▶ [Problem to solve]:
The stretch wanted below opens at the line containing "(0x38, 0xE1, 0xE1, 0xD9);" and closes at the line containing "(0xB6, 0x9B, 0x9B, 0x2D);". Please return it exactly, with no other lines.

▶ [Data]:
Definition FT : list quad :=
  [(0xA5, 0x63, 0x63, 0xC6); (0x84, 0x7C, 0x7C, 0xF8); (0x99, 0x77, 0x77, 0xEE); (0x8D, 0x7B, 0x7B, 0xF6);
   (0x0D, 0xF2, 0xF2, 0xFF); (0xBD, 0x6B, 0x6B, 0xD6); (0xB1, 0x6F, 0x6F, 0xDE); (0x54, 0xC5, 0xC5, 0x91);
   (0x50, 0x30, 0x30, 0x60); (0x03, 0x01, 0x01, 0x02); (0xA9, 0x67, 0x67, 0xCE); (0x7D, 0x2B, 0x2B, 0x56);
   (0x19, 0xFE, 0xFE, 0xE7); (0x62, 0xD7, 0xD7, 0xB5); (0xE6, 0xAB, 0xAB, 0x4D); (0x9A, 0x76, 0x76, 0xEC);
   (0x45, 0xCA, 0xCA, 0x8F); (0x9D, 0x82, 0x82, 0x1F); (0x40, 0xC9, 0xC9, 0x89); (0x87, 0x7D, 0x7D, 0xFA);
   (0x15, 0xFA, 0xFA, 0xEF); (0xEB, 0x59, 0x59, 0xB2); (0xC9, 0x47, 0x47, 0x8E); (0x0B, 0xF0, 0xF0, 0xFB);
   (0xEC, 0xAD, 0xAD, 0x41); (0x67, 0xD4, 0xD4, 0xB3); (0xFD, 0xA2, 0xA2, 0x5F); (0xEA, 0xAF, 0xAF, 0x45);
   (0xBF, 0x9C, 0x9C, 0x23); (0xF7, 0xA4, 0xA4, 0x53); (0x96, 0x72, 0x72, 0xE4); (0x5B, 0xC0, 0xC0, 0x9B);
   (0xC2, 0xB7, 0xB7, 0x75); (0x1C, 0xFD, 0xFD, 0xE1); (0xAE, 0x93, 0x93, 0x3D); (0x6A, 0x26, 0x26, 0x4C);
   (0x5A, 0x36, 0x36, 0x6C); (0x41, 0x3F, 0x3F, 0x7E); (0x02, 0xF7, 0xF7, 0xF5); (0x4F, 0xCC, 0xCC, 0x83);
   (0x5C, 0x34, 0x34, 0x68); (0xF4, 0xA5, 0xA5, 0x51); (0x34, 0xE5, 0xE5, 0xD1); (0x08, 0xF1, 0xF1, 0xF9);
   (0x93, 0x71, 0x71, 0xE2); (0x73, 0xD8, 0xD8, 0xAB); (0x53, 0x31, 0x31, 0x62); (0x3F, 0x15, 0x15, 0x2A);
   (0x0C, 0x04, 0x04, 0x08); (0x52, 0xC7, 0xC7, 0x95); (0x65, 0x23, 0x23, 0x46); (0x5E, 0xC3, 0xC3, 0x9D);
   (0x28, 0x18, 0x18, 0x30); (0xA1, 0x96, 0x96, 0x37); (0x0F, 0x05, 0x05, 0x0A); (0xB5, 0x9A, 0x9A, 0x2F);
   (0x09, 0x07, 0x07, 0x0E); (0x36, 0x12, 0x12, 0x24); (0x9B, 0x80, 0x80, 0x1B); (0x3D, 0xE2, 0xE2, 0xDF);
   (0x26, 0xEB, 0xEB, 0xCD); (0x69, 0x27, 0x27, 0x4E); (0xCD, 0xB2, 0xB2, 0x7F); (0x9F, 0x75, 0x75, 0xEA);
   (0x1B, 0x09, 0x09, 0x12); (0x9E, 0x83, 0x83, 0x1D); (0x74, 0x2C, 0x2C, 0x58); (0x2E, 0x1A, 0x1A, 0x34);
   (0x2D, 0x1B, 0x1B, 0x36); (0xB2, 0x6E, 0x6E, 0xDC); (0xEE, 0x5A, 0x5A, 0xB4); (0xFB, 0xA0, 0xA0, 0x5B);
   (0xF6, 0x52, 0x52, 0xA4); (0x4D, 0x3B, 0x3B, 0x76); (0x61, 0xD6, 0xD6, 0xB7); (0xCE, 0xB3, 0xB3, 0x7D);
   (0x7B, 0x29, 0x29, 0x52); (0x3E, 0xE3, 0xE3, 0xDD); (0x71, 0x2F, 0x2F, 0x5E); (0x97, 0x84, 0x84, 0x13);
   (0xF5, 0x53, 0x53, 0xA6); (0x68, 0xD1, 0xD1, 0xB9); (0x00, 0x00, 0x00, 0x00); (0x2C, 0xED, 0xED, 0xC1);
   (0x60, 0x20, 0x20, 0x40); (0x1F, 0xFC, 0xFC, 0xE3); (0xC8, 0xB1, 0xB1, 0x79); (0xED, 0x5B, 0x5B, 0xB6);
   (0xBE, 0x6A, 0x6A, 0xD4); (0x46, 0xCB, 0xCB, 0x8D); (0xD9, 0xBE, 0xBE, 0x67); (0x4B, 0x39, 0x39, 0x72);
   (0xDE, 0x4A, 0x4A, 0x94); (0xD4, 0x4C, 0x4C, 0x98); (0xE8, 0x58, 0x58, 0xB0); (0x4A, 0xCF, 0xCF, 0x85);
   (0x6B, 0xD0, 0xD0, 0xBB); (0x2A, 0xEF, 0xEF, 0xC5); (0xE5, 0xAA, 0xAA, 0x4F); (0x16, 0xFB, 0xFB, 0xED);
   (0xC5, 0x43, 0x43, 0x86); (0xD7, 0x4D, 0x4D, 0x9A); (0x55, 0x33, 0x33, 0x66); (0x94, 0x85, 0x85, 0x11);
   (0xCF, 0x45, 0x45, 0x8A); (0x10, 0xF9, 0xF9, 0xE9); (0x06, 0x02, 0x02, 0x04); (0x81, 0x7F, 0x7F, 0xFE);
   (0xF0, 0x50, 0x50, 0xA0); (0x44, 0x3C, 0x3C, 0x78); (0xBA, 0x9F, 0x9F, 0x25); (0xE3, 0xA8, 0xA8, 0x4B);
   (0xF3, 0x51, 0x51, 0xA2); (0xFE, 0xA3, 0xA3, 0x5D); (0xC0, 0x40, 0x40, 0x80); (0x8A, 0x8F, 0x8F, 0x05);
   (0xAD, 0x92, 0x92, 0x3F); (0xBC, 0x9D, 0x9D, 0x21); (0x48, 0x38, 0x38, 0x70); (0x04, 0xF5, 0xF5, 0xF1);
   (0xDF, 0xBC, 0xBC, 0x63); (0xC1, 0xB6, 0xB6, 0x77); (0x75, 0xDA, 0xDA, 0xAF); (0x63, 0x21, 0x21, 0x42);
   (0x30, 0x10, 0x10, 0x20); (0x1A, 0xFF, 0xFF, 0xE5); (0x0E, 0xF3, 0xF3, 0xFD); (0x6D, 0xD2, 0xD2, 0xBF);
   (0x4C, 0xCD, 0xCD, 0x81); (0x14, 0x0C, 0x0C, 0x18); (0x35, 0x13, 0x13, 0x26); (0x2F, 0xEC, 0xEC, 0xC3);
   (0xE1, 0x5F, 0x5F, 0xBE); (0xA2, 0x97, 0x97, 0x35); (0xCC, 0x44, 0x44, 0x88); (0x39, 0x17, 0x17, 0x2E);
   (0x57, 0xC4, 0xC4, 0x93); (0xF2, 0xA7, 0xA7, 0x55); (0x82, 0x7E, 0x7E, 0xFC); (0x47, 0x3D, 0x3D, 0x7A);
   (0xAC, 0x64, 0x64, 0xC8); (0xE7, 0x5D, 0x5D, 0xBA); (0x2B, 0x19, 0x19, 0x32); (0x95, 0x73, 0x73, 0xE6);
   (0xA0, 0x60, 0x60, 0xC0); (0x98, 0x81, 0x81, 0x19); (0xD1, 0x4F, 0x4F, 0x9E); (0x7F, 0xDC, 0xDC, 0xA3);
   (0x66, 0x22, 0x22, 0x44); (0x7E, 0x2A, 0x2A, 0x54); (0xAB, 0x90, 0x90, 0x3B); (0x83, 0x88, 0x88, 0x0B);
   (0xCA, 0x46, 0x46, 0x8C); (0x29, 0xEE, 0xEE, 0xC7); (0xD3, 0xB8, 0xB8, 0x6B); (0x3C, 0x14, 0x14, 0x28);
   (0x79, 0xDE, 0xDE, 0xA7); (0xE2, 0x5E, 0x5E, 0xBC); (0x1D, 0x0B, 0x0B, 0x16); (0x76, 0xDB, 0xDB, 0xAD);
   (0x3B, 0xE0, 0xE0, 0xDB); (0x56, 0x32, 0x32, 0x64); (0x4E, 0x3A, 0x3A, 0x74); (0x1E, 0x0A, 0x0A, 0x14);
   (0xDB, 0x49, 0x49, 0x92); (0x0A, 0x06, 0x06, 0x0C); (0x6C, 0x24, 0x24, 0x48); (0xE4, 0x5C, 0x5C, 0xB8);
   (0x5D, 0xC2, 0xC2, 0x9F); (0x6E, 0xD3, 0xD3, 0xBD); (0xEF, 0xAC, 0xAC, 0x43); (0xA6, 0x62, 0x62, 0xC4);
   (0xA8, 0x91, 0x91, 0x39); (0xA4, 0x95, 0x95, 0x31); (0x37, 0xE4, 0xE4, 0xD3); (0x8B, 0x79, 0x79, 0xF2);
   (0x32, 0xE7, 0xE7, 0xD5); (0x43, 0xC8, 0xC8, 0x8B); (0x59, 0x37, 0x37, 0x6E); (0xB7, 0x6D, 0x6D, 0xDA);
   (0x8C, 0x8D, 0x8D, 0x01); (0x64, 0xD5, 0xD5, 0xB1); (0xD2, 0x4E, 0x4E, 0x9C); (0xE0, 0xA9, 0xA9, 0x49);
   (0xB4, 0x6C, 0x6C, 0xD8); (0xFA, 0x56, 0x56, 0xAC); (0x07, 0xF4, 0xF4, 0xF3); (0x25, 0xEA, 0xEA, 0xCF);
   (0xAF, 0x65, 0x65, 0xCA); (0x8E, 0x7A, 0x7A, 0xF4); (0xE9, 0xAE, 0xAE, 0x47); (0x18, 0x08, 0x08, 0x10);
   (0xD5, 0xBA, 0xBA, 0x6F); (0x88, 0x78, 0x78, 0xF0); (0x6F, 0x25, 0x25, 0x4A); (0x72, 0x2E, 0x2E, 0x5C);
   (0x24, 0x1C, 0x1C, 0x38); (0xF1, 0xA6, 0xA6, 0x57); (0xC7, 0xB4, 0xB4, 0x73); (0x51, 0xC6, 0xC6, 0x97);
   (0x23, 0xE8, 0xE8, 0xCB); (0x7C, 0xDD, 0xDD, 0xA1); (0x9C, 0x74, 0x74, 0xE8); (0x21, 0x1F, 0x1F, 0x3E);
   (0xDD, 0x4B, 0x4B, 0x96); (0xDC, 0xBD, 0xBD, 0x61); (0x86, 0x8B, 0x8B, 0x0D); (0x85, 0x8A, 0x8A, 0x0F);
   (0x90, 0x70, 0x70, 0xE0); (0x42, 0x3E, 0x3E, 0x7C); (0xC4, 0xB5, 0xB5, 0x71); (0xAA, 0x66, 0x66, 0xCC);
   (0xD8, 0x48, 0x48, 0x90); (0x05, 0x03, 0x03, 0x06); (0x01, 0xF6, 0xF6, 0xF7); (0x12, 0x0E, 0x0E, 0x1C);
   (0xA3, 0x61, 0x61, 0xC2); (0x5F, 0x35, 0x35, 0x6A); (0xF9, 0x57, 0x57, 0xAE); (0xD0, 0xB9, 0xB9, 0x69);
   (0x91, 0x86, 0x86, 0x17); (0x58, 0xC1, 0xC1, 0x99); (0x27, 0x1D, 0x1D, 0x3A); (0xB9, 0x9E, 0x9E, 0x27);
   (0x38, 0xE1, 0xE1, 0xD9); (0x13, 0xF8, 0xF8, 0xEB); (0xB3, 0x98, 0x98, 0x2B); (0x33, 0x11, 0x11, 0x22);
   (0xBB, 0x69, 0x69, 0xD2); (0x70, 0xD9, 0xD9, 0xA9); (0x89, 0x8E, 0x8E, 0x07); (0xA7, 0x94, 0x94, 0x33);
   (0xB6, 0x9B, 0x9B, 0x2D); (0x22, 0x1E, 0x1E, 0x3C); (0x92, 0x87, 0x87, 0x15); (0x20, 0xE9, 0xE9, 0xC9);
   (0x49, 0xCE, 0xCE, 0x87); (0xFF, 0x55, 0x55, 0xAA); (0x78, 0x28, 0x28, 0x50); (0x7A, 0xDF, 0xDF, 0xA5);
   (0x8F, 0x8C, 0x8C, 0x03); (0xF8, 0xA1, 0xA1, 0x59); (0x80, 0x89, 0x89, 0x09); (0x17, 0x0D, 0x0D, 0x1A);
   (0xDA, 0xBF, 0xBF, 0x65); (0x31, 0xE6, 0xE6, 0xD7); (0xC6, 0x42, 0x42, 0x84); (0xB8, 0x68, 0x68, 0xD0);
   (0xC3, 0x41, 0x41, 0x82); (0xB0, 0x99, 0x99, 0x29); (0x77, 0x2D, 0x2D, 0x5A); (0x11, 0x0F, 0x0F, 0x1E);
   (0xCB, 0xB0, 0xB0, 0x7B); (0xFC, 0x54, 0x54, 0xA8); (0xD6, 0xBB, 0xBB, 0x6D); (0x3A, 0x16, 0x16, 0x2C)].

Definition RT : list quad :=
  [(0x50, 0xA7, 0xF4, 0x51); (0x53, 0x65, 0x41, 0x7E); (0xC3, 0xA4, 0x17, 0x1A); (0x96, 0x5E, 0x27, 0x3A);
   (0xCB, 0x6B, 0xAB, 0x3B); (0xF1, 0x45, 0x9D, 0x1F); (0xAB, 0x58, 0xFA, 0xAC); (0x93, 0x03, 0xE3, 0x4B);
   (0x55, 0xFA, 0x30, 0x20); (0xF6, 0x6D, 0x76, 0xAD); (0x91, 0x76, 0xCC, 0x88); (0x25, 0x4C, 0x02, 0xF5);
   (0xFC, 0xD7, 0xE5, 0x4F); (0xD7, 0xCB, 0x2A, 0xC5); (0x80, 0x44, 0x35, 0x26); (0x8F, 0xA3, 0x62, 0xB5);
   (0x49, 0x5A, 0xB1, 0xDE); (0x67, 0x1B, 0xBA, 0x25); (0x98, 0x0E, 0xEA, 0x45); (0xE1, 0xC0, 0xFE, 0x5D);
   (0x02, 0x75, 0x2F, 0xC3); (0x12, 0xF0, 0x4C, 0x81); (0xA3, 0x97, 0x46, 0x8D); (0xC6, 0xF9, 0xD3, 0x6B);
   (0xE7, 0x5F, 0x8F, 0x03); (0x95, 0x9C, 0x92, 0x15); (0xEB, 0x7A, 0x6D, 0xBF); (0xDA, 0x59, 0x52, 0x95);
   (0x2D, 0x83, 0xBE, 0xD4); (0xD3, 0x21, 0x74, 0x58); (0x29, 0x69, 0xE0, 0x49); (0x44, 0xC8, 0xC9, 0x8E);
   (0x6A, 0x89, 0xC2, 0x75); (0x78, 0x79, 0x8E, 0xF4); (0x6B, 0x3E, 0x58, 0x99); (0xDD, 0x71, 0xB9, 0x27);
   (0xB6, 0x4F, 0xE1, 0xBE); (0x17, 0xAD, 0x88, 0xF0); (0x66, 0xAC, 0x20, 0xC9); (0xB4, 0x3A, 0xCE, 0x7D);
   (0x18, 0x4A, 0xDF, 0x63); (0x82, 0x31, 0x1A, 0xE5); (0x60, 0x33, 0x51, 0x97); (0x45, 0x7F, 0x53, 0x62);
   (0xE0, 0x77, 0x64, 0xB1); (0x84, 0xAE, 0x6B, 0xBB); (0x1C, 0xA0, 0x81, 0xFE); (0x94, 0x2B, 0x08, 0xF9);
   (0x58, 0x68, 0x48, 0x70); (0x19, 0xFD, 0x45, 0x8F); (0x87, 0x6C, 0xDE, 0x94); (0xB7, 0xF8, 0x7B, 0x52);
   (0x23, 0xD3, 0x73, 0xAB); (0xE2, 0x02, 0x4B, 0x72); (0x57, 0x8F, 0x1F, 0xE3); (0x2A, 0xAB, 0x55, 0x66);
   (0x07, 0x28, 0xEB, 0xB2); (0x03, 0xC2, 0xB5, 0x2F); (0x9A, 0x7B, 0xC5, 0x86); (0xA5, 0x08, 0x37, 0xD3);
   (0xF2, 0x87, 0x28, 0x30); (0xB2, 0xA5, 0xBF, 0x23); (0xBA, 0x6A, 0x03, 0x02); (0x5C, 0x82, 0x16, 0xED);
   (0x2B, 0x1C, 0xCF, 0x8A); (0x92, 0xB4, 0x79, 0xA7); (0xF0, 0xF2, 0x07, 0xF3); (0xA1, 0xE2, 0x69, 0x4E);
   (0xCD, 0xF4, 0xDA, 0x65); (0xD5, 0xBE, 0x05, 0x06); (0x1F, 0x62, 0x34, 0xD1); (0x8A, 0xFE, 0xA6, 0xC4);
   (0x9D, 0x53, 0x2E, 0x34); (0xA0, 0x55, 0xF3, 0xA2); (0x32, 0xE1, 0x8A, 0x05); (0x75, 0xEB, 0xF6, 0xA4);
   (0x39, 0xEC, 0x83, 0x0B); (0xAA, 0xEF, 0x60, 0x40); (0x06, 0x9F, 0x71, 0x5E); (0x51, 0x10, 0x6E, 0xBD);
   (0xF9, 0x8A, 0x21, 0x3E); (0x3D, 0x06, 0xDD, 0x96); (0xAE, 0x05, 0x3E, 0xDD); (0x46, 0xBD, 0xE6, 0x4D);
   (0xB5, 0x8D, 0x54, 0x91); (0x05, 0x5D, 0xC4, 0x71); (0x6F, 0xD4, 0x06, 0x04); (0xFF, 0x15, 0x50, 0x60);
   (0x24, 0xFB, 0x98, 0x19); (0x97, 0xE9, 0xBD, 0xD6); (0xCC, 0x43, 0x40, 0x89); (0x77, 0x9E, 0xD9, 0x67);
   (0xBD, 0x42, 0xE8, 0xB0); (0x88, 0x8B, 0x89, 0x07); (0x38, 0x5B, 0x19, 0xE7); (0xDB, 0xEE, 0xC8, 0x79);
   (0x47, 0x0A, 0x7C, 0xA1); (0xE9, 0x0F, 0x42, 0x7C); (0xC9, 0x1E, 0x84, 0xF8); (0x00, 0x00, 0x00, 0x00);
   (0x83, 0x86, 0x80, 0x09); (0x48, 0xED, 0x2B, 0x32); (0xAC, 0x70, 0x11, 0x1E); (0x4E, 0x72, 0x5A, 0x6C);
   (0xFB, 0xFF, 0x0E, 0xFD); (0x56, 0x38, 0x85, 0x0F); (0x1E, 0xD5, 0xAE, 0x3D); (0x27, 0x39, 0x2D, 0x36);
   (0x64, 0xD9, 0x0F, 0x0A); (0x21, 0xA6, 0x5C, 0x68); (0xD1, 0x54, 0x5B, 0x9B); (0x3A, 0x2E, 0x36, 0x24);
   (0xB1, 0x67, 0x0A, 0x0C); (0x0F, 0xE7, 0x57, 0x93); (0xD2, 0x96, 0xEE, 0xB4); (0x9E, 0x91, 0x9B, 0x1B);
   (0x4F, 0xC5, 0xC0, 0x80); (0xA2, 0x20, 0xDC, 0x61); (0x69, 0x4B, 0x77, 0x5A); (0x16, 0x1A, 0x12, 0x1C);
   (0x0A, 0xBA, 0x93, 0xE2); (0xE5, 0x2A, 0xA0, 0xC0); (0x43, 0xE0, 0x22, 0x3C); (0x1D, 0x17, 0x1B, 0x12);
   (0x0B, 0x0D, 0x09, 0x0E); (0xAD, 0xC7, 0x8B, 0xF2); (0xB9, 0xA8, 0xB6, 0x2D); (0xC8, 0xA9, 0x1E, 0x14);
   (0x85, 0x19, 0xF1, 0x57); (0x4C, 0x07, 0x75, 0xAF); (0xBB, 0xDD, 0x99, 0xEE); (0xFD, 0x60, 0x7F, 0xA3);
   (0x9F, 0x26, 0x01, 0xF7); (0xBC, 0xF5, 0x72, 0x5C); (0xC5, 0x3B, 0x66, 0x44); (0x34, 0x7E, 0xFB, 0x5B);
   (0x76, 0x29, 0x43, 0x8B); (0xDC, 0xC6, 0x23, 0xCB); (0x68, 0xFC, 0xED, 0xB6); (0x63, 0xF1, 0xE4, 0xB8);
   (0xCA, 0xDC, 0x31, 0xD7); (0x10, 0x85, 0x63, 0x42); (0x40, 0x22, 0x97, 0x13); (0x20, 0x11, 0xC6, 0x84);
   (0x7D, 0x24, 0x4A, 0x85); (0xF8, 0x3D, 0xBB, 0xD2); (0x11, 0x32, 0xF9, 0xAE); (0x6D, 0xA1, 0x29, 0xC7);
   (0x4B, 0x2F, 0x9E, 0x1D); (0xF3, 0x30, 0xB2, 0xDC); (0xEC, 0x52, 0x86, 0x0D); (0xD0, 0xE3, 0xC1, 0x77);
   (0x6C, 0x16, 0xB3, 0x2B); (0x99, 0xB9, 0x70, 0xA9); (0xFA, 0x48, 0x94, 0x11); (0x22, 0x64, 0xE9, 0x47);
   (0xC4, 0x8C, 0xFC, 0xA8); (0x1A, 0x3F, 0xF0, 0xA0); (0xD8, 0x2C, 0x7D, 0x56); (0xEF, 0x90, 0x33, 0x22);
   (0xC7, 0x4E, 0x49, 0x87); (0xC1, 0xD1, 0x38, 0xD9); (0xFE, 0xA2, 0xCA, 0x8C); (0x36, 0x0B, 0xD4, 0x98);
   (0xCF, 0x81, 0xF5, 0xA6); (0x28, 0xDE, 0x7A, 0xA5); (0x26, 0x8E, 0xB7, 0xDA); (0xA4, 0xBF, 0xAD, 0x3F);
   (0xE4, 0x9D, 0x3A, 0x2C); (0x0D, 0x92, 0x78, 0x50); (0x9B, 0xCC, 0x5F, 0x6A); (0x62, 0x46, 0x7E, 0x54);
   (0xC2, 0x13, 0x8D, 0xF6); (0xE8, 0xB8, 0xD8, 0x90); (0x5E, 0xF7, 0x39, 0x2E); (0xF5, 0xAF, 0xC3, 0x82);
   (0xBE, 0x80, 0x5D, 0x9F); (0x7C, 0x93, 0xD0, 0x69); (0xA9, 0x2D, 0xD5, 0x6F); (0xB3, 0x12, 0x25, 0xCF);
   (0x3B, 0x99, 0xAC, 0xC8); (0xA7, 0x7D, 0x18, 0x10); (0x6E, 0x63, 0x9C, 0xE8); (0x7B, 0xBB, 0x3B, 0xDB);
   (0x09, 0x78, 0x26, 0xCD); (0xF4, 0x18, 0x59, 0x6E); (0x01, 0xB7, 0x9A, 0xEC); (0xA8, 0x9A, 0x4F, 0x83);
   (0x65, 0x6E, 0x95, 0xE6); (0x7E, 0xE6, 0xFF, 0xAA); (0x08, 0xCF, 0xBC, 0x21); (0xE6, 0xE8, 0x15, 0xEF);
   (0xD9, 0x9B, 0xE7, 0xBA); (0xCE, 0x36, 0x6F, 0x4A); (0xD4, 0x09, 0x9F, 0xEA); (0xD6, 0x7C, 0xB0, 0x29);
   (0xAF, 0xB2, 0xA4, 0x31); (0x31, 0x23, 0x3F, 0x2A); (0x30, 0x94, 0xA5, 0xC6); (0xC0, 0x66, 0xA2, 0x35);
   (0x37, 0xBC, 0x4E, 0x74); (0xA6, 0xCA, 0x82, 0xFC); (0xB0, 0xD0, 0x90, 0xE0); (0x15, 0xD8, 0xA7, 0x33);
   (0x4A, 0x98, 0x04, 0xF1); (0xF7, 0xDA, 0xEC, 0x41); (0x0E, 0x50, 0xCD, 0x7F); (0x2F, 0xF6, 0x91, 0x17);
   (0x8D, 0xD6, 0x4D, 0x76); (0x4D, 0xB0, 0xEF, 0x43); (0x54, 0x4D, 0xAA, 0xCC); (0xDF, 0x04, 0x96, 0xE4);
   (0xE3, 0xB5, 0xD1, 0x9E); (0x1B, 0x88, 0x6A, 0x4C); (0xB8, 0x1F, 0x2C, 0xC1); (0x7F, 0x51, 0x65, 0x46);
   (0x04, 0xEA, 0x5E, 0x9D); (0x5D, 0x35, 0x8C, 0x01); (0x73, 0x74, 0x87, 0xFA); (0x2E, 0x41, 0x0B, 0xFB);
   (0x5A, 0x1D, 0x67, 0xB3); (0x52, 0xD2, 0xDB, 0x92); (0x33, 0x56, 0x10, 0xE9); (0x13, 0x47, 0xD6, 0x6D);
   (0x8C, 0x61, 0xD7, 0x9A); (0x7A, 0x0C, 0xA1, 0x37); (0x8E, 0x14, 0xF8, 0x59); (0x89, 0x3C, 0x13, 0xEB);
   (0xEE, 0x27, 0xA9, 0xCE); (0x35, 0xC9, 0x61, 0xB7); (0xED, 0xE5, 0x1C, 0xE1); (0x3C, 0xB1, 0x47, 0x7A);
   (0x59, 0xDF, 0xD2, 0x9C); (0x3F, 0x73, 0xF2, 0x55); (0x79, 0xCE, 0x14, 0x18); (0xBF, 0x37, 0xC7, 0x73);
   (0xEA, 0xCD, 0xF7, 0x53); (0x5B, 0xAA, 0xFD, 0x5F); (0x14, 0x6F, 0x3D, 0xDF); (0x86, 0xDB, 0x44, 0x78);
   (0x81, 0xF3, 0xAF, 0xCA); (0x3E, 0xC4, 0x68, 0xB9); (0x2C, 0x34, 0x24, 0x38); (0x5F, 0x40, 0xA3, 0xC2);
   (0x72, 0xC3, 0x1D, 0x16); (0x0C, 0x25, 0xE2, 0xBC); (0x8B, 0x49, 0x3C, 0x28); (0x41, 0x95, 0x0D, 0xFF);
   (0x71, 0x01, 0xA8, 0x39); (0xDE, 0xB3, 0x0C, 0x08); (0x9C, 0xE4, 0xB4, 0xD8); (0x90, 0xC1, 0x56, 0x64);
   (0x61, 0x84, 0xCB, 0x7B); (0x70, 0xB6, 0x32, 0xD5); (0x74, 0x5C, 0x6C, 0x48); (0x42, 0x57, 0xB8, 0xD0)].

▶ [Answer to the problem]:
   (0x38, 0xE1, 0xE1, 0xD9); (0x13, 0xF8, 0xF8, 0xEB); (0xB3, 0x98, 0x98, 0x2B); (0x33, 0x11, 0x11, 0x22);
   (0xBB, 0x69, 0x69, 0xD2); (0x70, 0xD9, 0xD9, 0xA9); (0x89, 0x8E, 0x8E, 0x07); (0xA7, 0x94, 0x94, 0x33);
   (0xB6, 0x9B, 0x9B, 0x2D); (0x22, 0x1E, 0x1E, 0x3C); (0x92, 0x87, 0x87, 0x15); (0x20, 0xE9, 0xE9, 0xC9);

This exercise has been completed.